Work item:
Find the line holding "Proof. intros H. by apply H. Qed." in the entries below. Give it again exactly, along with every line after it up to and including the line holding "Lemma wp_uuid7 w".

Material provided:

(* ===== verification/Wp.v ===== *)
(** Reasoning about handlers: weakest preconditions for the monad of [Store],
    the class of read-only computations, and the tactic that executes a handler
    symbolically. *)
From S2P Require Import Prelude Config Events Store.

Definition wp {A} (m : M A) (w : world) (Q : result error A → world → Prop) : Prop :=
  Q (m w).1 (m w).2.

(** What a handler that returns establishes, and that one that raises leaves
    the committed state alone. *)
Definition transaction {A} (m : M A) (w : world) (Post : A → world → Prop) : Prop :=
  wp m w (λ r w', match r with
                  | Ok a => Post a w'
                  | Err _ => w_database w' = w_database w
                  end).

(** the world after [t] clock reads *)
Definition at_tick (t : nat) (w : world) : world := w <| w_ticks := t |>.

Section rules.
Context {A B : Type}.
Implicit Types (w : world).

Lemma wp_mono (m : M A) w (P Q : result error A → world → Prop) :
  wp m w P → (∀ r w', P r w' → Q r w') → wp m w Q.
Proof. unfold wp. auto. Qed.

Lemma wp_bind (m : M A) (k : A → M B) w Q :
  wp m w (λ r w', match r with Ok a => wp (k a) w' Q | Err e => Q (Err e) w' end) →
  wp (m ≫= k) w Q.
Proof.
  unfold wp, mbind, M_bind. destruct (m w) as [[a|e] w']; simpl; [|done].
  by destruct (k a w').
Qed.

Lemma wp_ret (a : A) w Q : Q (Ok a) w → wp (mret a) w Q.
Proof. done. Qed.

Lemma wp_raise e w (Q : result error A → world → Prop) : Q (Err e) w → wp (raise e) w Q.
Proof. done. Qed.

Lemma wp_lift (r : result error A) w Q :
  (∀ a, r = Ok a → Q (Ok a) w) → (∀ e, r = Err e → Q (Err e) w) → wp (lift r) w Q.
Proof. destruct r; unfold wp; simpl; auto. Qed.

Lemma wp_guard_not bad e w (Q : result error unit → world → Prop) :
  (bad = false → Q (Ok tt) w) → (bad = true → Q (Err e) w) → wp (guard_not bad e) w Q.
Proof. destruct bad; unfold wp; simpl; auto. Qed.

Lemma wp_or_raise (o : option A) e w Q :
  (∀ a, o = Some a → Q (Ok a) w) → (o = None → Q (Err e) w) → wp (or_raise o e) w Q.
Proof. destruct o; unfold wp; simpl; auto. Qed.

Lemma wp_query (f : store → A) w Q : Q (Ok (f (w_session w))) w → wp (query f) w Q.
Proof. done. Qed.

Lemma wp_execute f w (Q : result error unit → world → Prop) :
  Q (Ok tt) (w <| w_session ::= f |>) → wp (execute f) w Q.
Proof. done. Qed.

Lemma wp_execute_returning (f : store → A * store) w Q :
  (∀ a s, f (w_session w) = (a, s) → Q (Ok a) (w <| w_session := s |>)) →
  wp (execute_returning f) w Q.
Proof. unfold wp, execute_returning. destruct (f (w_session w)); simpl; auto. Qed.

Lemma wp_execute_checked f w (Q : result error unit → world → Prop) :
  (∀ s, f (w_session w) = Ok s → Q (Ok tt) (w <| w_session := s |>)) →
  (∀ e, f (w_session w) = Err e → Q (Err e) w) →
  wp (execute_checked f) w Q.
Proof. unfold wp, execute_checked. destruct (f (w_session w)); simpl; auto. Qed.

Lemma wp_commit w (Q : result error unit → world → Prop) :
  Q (Ok tt) (w <| w_database := w_session w |>) → wp commit w Q.
Proof. done. Qed.

Lemma wp_rollback w (Q : result error unit → world → Prop) :
  Q (Ok tt) (w <| w_session := w_database w |>) → wp rollback w Q.
Proof. done. Qed.

Lemma wp_call_external c w (Q : result error unit → world → Prop) :
  Q (Ok tt) (w <| w_calls ::= (λ l, l ++ [c]) |>) → wp (call_external c) w Q.
Proof. done. Qed.

Lemma wp_now w (Q : result error datetime → world → Prop) :
  (∀ n t, n = w_clock w (w_ticks w) → Q (Ok n) (at_tick t w)) → wp now_utc w Q.
Proof. intros H. by apply H. Qed.

Lemma wp_now_exact w (Q : result error datetime → world → Prop) :
  Q (Ok (w_clock w (w_ticks w))) (at_tick (S (w_ticks w)) w) → wp now_utc w Q.
Proof. done. Qed.

Lemma wp_uuid7 w (Q : result error UUID → world → Prop) :
  (∀ n, Q (Ok (w_uuids w (w_uuid_reads w))) (w <| w_uuid_reads := n |>)) → wp uuid7 w Q.
Proof. intros H. apply H. Qed.

Lemma wp_token w (Q : result error text → world → Prop) :
  (∀ n, Q (Ok (w_tokens w (w_token_reads w))) (w <| w_token_reads := n |>)) →
  wp token_urlsafe w Q.
Proof. intros H. apply H. Qed.

Lemma wp_uuid7_supply k w (Q : result error (nat → UUID) → world → Prop) :
  (∀ n, Q (Ok (λ i, w_uuids w (w_uuid_reads w + i)%nat)) (w <| w_uuid_reads := n |>)) →
  wp (uuid7_supply k) w Q.
Proof. intros H. apply H. Qed.

(** a raise caught as an integrity violation *)
Lemma wp_try_integrity (m : M A) h w Q :
  wp m w (λ r w', match r with
                  | Err (IntegrityError c) => wp (h c) w' Q
                  | _ => Q r w'
                  end) →
  wp (try_integrity m h) w Q.
Proof.
  unfold wp, try_integrity. destruct (m w) as [[a|[]] w']; simpl; auto.
Qed.
End rules.

(** a handler that returned, seen through its specification *)
Lemma transaction_Ok {A} (m : M A) w a w' (Post : A → world → Prop) :
  m w = (Ok a, w') → transaction m w Post → Post a w'.
Proof. unfold transaction, wp. by intros ->. Qed.

Lemma run_pair {A} (m : M A) w a : (m w).1 = Ok a → m w = (Ok a, (m w).2).
Proof. destruct (m w). by intros [= ->]. Qed.

(** ** Read-only computations advance the clock and nothing else *)
Class ReadOnly {A} (m : M A) : Prop := read_only w : ∃ t, (m w).2 = at_tick t w.

Lemma at_tick_self w : w = at_tick (w_ticks w) w.
Proof. by destruct w. Qed.
Lemma at_tick_at_tick t1 t2 w : at_tick t1 (at_tick t2 w) = at_tick t1 w.
Proof. done. Qed.
#[export] Hint Rewrite at_tick_at_tick : msgr.

Section read_only.
Context {A B : Type}.

#[export] Instance ret_ro (a : A) : ReadOnly (mret a).
Proof. intros w. exists (w_ticks w). apply at_tick_self. Qed.
#[export] Instance raise_ro e : ReadOnly (raise (A := A) e).
Proof. intros w. exists (w_ticks w). apply at_tick_self. Qed.
#[export] Instance lift_ro (r : result error A) : ReadOnly (lift r).
Proof. intros w. exists (w_ticks w). apply at_tick_self. Qed.
#[export] Instance query_ro (f : store → A) : ReadOnly (query f).
Proof. intros w. exists (w_ticks w). apply at_tick_self. Qed.
#[export] Instance bind_ro (m : M A) (k : A → M B) :
  ReadOnly m → (∀ a, ReadOnly (k a)) → ReadOnly (m ≫= k).
Proof.
  intros Hm Hk w. unfold mbind, M_bind. destruct (Hm w) as [t Ht].
  destruct (m w) as [[a|e] w']; simpl in *; subst.
  - destruct (Hk a (at_tick t w)) as [t' ->]. by exists t'.
  - by exists t.
Qed.
#[export] Instance if_ro (b : bool) (m1 m2 : M A) :
  ReadOnly m1 → ReadOnly m2 → ReadOnly (if b then m1 else m2).
Proof. by destruct b. Qed.
#[export] Instance option_ro (o : option B) (m : M A) (k : B → M A) :
  ReadOnly m → (∀ b, ReadOnly (k b)) →
  ReadOnly (match o with Some b => k b | None => m end).
Proof. by destruct o. Qed.
#[export] Instance list_ro (l : list B) (m : M A) (k : B → list B → M A) :
  ReadOnly m → (∀ b l', ReadOnly (k b l')) →
  ReadOnly (match l with [] => m | b :: l' => k b l' end).
Proof. by destruct l. Qed.
End read_only.
#[export] Instance guard_ro b e : ReadOnly (guard_not b e).
Proof. apply lift_ro. Qed.
#[export] Instance now_ro : ReadOnly now_utc.
Proof. intros w. by exists (S (w_ticks w)). Qed.

Lemma wp_read_only {A} (m : M A) `{!ReadOnly m} w (Q : result error A → world → Prop) :
  (∀ r t, r = (m w).1 → Q r (at_tick t w)) → wp m w Q.
Proof. intros H. unfold wp. destruct (read_only (m := m) w) as [t ->]. by apply H. Qed.

#[export] Instance or_raise_ro {A} (o : option A) e : ReadOnly (or_raise o e).
Proof. destruct o; apply _. Qed.

(** ** Publishing *)
Fixpoint outbox_rows (ids : nat → UUID) (events : list event) : list OutboxMessage :=
  match events with
  | [] => []
  | e :: es =>
    match outbox_of_event (ids 0%nat) e with
    | Some row => row :: outbox_rows (λ i, ids (S i)) es
    | None => outbox_rows (λ i, ids (S i)) es
    end
  end.

Lemma outbox_rows_payload ids es : ob_payload <$> outbox_rows ids es = es.
Proof.
  revert ids. induction es as [|e es IH]; intros ids; simpl; [done|].
  destruct (outbox_of_event_topic (ids 0%nat) e) as (row & -> & _ & Hp & _ & _).
  csimpl. by rewrite Hp, IH.
Qed.

Lemma outbox_rows_ext ids1 ids2 es :
  (∀ i, ids1 i = ids2 i) → outbox_rows ids1 es = outbox_rows ids2 es.
Proof.
  revert ids1 ids2. induction es as [|e es IH]; intros ids1 ids2 Hi; simpl; [done|].
  rewrite Hi, (IH _ (λ i, ids2 (S i))); [done|]. intros i. apply Hi.
Qed.

(** the store with the rows of [es] appended to the outbox *)
Definition with_events (ids : nat → UUID) (es : list event) (s : store) : store :=
  s <| outbox ::= (λ l, l ++ outbox_rows ids es) |>.

Lemma with_events_nil ids s : with_events ids [] s = s.
Proof. destruct s. unfold with_events, modify_field; simpl. by rewrite app_nil_r. Qed.

Lemma publish_run es w :
  publish es w =
  (Ok tt, w <| w_session ::= with_events (λ i, w_uuids w (w_uuid_reads w + i)%nat) es |>
            <| w_uuid_reads := (w_uuid_reads w + length es)%nat |>).
Proof.
  revert w. induction es as [|e es IH]; intros w; cbn [publish].
  - destruct w. unfold mret, M_ret, modify_field; simpl.
    by rewrite with_events_nil, Nat.add_0_r.
  - unfold mbind, M_bind, uuid7. cbn.
    destruct (outbox_of_event_topic (w_uuids w (w_uuid_reads w)) e) as (row & Hr & _).
    rewrite Hr. cbn. rewrite IH. destruct w as [s d c t u n tk tr sm ttl rq cl].
    unfold with_events, modify_field; simpl in *.
    replace (n + 0)%nat with n by lia. rewrite Hr, <- app_assoc. simpl.
    replace (n + S (length es))%nat with (S (n + length es)) by lia.
    erewrite outbox_rows_ext; [done|]. intros i. simpl. f_equal. lia.
Qed.

Lemma wp_publish es w Q :
  (∀ ids n, Q (Ok tt) (w <| w_session ::= with_events ids es |> <| w_uuid_reads := n |>)) →
  wp (publish es) w Q.
Proof. intros HQ. unfold wp. rewrite publish_run. apply HQ. Qed.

Solution to the problem:
Proof. intros H. by apply H. Qed.

Lemma wp_now_exact w (Q : result error datetime → world → Prop) :
  Q (Ok (w_clock w (w_ticks w))) (at_tick (S (w_ticks w)) w) → wp now_utc w Q.
Proof. done. Qed.

Lemma wp_uuid7 w (Q : result error UUID → world → Prop) :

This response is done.